What Did The American Public Learn: No Way Out For Student Loan Debt Crises

It is now pretty clear that there is no public policy prepared to manage the US student loan debts–at least not in the near future.  It seems that the regulator would rather (1). Blame others; (2). Do nothing policy; (3). The issue is too touchy and difficult to solve; and (4).
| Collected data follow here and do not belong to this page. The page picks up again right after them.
(** ... and with overflow to infinity. *)
Lemma capped_nearest s m e K N D Y : 0 < m -> 0 <= K -> 0 <= e + 1074 + K ->
  let j := Z.max (e + (Z.log2 m + 1) - 53) (-1074) + 1074 in
  let q := (round_at 0 s m e (j - 1074)).1 in
  let V := N * 2 ^ (e + 1074 + K) in
  let M := 2 ^ K * D in
  let R := Z.min (q * 2 ^ j) inf_value in
  stands_for m e (j - 1074) N D -> on_grid j Y -> Y <= inf_value ->
  Z.abs (V - R * M) <= Z.abs (V - Y * M) /\
  (Z.abs (V - R * M) = Z.abs (V - Y * M) -> Y = R \/ Z.even q = true \/ inf_value <= q * 2 ^ j).
Proof.
  intros Hm HK He j q V M R Hst Hg Hi. pose proof (Z.pow_pos_nonneg 2 K ltac:(lia) HK) as HP.
  assert (0 < M) as HM by (unfold M; destruct Hst; nia).
  destruct (grid_nearest s m e K N D Y Hm HK He Hst Hg) as [H1 H2]. fold j q V M in H1, H2.
  destruct (Z.le_gt_cases (q * 2 ^ j) inf_value) as [Hle|Hgt].
  - assert (R = q * 2 ^ j) as -> by (unfold R; lia). split; [done|]. intros E. destruct (H2 E); auto.
  - assert (R = inf_value) as -> by (unfold R; lia). split; [|intros _; right; right; lia].
    destruct (on_grid_double j infinity) as (I & EI & HgI & _); [by vm_compute | by vm_compute | lia |].
    assert (I = inf_value) as -> by (revert EI; change (sign64 infinity) with false; change (f_value infinity) with inf_value; cbv iota; lia).
    destruct (grid_nearest s m e K N D inf_value Hm HK He Hst HgI) as [H3 _]. fold j q V M in H3.
    assert (inf_value * M < q * 2 ^ j * M) by (apply Z.mul_lt_mono_pos_r; lia).
    assert (Y * M <= inf_value * M) by (apply Z.mul_le_mono_nonneg_r; lia). lia.
Qed.

Lemma signed_distance (s t : bool) V R Y : 0 < V -> 0 <= Y -> Z.abs (V - R) <= Z.abs (V - Y) -> Z.abs (V - R) <= Z.abs (V - 0) ->
  let sg b x := (if b : bool then -1 else 1) * x in
  Z.abs (sg s V - sg s R) <= Z.abs (sg s V - sg t Y) /\
  (Z.abs (sg s V - sg s R) = Z.abs (sg s V - sg t Y) ->
     s = t /\ Z.abs (V - R) = Z.abs (V - Y) \/ Y = 0 /\ Z.abs (V - R) = Z.abs (V - 0)).
Proof. intros HV HY H1 H2 sg. unfold sg. destruct s, t; (split; [lia|]); intros E; [left|right|right|left]; split; try done; lia. Qed.

Lemma fround_nearest_ratio tiny (s : bool) m e K N D : 0 < m -> 0 < N -> 0 <= K -> 0 <= e + 1074 + K ->
  stands_for m e (Z.max (e + (Z.log2 m + 1) - 53) (-1074)) N D ->
  nearest ((if s then -1 else 1) * (N * 2 ^ (e + 1074 + K))) (2 ^ K * D) (fround binary64 tiny 0 s m e).1.
Proof.
  intros Hm HN HK He Hst. destruct (fround_value tiny s m e Hm) as (_ & F2 & F3 & F4).
  pose proof (Z.pow_pos_nonneg 2 K ltac:(lia) HK) as HP. pose proof (Z.pow_pos_nonneg 2 (e + 1074 + K) ltac:(lia) He) as HQ.
  assert (0 < 2 ^ K * D) as HM by (destruct Hst; nia).
  set (r := (fround binary64 tiny 0 s m e).1) in *. split; [done|]. intros y Hy Hn. rewrite F3.
  replace (Z.max (e + (Z.log2 m + 1) - 53) (-1074)) with (Z.max (e + (Z.log2 m + 1) - 53) (-1074) + 1074 - 1074) in Hst by lia.
  set (j := Z.max (e + (Z.log2 m + 1) - 53) (-1074) + 1074) in *. set (q := (round_at 0 s m e (j - 1074)).1) in *.
  destruct (on_grid_double j y Hy Hn ltac:(lia)) as (Y & -> & Hg & Hi).
  destruct (capped_nearest s m e K N D Y Hm HK He Hst Hg Hi) as [H1 H2].
  destruct (capped_nearest s m e K N D 0 Hm HK He Hst) as [Z1 Z2]; [split; [lia | right; exists 0; lia] | unfold inf_value; lia |].
  fold j q in H1, H2, Z1, Z2. assert (0 <= Y) as HY by apply Hg. rewrite Z.mul_0_l in Z1, Z2.
  destruct (signed_distance s (sign64 y) (N * 2 ^ (e + 1074 + K)) (Z.min (q * 2 ^ j) inf_value * (2 ^ K * D)) (Y * (2 ^ K * D)))
    as [D1 D2]; [nia | nia | done | done |].
  rewrite <- !(Z.mul_assoc (if _ : bool then _ else _)). split; [exact D1|]. intros E. destruct (D2 E) as [[-> E']|[Y0 E']].
  - destruct (H2 E') as [->|?]; auto.
  - assert (Y = 0) as -> by nia. destruct (Z2 E') as [<-|?]; [|auto]. left. by destruct s, (sign64 y).
Qed.

Lemma fround_nearest tiny (s : bool) m e K : 0 < m -> 0 <= K -> 0 <= e + 1074 + K ->
  nearest ((if s then -1 else 1) * (m * 2 ^ (e + 1074 + K))) (2 ^ K) (fround binary64 tiny 0 s m e).1.
Proof.
  intros Hm HK He. rewrite <- (Z.mul_1_r (2 ^ K)). apply fround_nearest_ratio; try done. split; [lia|]. left. lia.
Qed.
(** Interrupts pending at mtmsr.  When a privileged mtmsr sets MSR[EE], the
    first of a pending external, decrementer and thermal interrupt is taken
    before the next instruction: SRR0 is the address after the mtmsr, SRR1 holds
    the value just written, and only the interrupt taken stops being pending.
    With nothing pending and no power saving, the MSR is the operand and
    execution goes on. *)
Theorem mtmsr_pending_interrupts opcode m : msr_bit MSR.PR m = false ->
  let v := (gpr (cpu m)).[field_d opcode] in
  Z.testbit v 15 = true -> Z.testbit v 18 = false ->
  test (exec_flags (ex m)) (Z.lnot EXEF.EXEF_OPC_DECODER) = false ->
  let e := ex m in
  let taken := if int_pin e then Some EXC_EXT_INT else if dec_exception_pending e then Some EXC_DECR
               else if thrm_exception_pending e then Some EXC_THRM_MGMT_INT else None in
  match taken with
  | Some i =>
      exists m', ppc_mtmsr opcode m = ((if delivered_between i then Ret tt else Longjmp), m') /\
        m_spr m' SPR.SRR0 = (Z.land (pc (cpu m)) 0xFFFFFFFC + 4) mod 2 ^ 32 /\
        m_spr m' SPR.SRR1 = Z.land v 0xFF73 /\
        int_pin (ex m') = int_pin e /\
        dec_exception_pending (ex m') = dec_exception_pending e && negb (bool_decide (i = EXC_DECR)) /\
        thrm_exception_pending (ex m') = thrm_exception_pending e && negb (bool_decide (i = EXC_THRM_MGMT_INT))
  | None => exists m', ppc_mtmsr opcode m = (Ret tt, m') /\ msr (cpu m') = v /\ spr (cpu m') = spr (cpu m)
  end.
Proof.
  intros Hpr v Hee Hpow Hfl e taken. pose proof (ppc_mtmsr_eq opcode m Hpr) as Eq. cbv zeta in Eq. fold v in Eq.
  destruct (mtmsr_installed_frame v m) as (F1&F2&F3&F4&F5&F6&F7&F8). specialize (F8 Hfl).
  set (m1 := mtmsr_installed v m) in *.
  assert (msr_bit MSR.EE m1 = true) as H1.
  { unfold msr_bit, MSR.EE. rewrite F1. change (2 ^ (63 - 48)) with (2 ^ 15). by rewrite test_pow2. }
  assert (msr_bit MSR.POW m1 = false) as H2.
  { unfold msr_bit, MSR.POW. rewrite F1. change (2 ^ (63 - 45)) with (2 ^ 18). by rewrite test_pow2. }
  rewrite H1, H2, F4, F5, F6 in Eq. cbn [andb] in Eq. rewrite Eq. clear Eq. unfold taken. fold e.
  destruct (int_pin e) eqn:Ei; [|destruct (dec_exception_pending e) eqn:Ed;
    [|destruct (thrm_exception_pending e) eqn:Et]].
  - destruct (exception_handler_entry EXC_EXT_INT 0 m1 _ eq_refl) as (m' & E & H). exists m'.
    destruct H as [G0 G1 _ _ _ _ _ _ _ (G2 & G3 & G4) _]. split; [exact E|].
    rewrite G0, G1, G2, G3, G4, F8, F3, F1, F4, F5, F6, Z.lor_0_r. cbn. by rewrite !andb_true_r.
  - destruct (exception_handler_entry EXC_DECR 0 (upd_ex (set_dec_exception_pending false) m1) _ eq_refl)
      as (m' & E & H). exists m'.
    destruct H as [G0 G1 _ _ _ _ _ _ _ (G2 & G3 & G4) _]. split; [exact E|].
    rewrite G0, G1, G2, G3, G4. cbn [ex cpu upd_ex set_ex exec_flags set_dec_exception_pending int_pin
      dec_exception_pending thrm_exception_pending]. rewrite F8, F3, F1, F4, F6, Z.lor_0_r. cbn.
    by rewrite !andb_true_r.
  - destruct (exception_handler_entry EXC_THRM_MGMT_INT 0 (upd_ex (set_thrm_exception_pending false) m1) _ eq_refl)
      as (m' & E & H). exists m'.
    destruct H as [G0 G1 _ _ _ _ _ _ _ (G2 & G3 & G4) _]. split; [exact E|].
    rewrite G0, G1, G2, G3, G4. cbn [ex cpu upd_ex set_ex exec_flags set_thrm_exception_pending int_pin
      dec_exception_pending thrm_exception_pending]. by rewrite F8, F3, F1, F4, F5, Z.lor_0_r.
  - eexists. split; [reflexivity|]. destruct (mmu_change_mode_frame m1) as (K1 & _ & _). by rewrite K1, F1, F2.
Qed.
Waiting for miracle to happen to solve it.

Apparently, the US policy makers do not have the ability, will or way-out to deal with skyrocketed student loans.  The reason is simple in that the majority of the participants in some ways are the contributors and creators of the systematic errors.  In such a case, one contributing player could do is to eliminate her or his own errors, yet she or he does not have any ability to manage systematic errors that have been added by other players.  For example:

  1. Interest rate is determine by the Legislative Branch.  Therefore, the Executive does not have any control to change that.
  2. The second example could come from the Executive Branch and the loan servicing companies (NNI or NAVI) who have been awarded the contract to collect the loan payments.  Any implemented business policy or strategy irregularities applied by these companies cannot be control by the Executive.
  3. Recently the regulator revived its sanction on ACICS to be in business again,  ignoring the findings of comprehensive studies that have been conducted by the US Senator Elizabeth Warren.  Pretty ironic.

Having studied this issue for many years, the Association come to a conclusion that student loan crises will get worse in the future because no one is able, want or plan to manage it.  Secondly, the borrowers should not expect to get any help if they are stumbled and get caught into it.  Therefore, read the fine prints carefully before signing any promissory notes.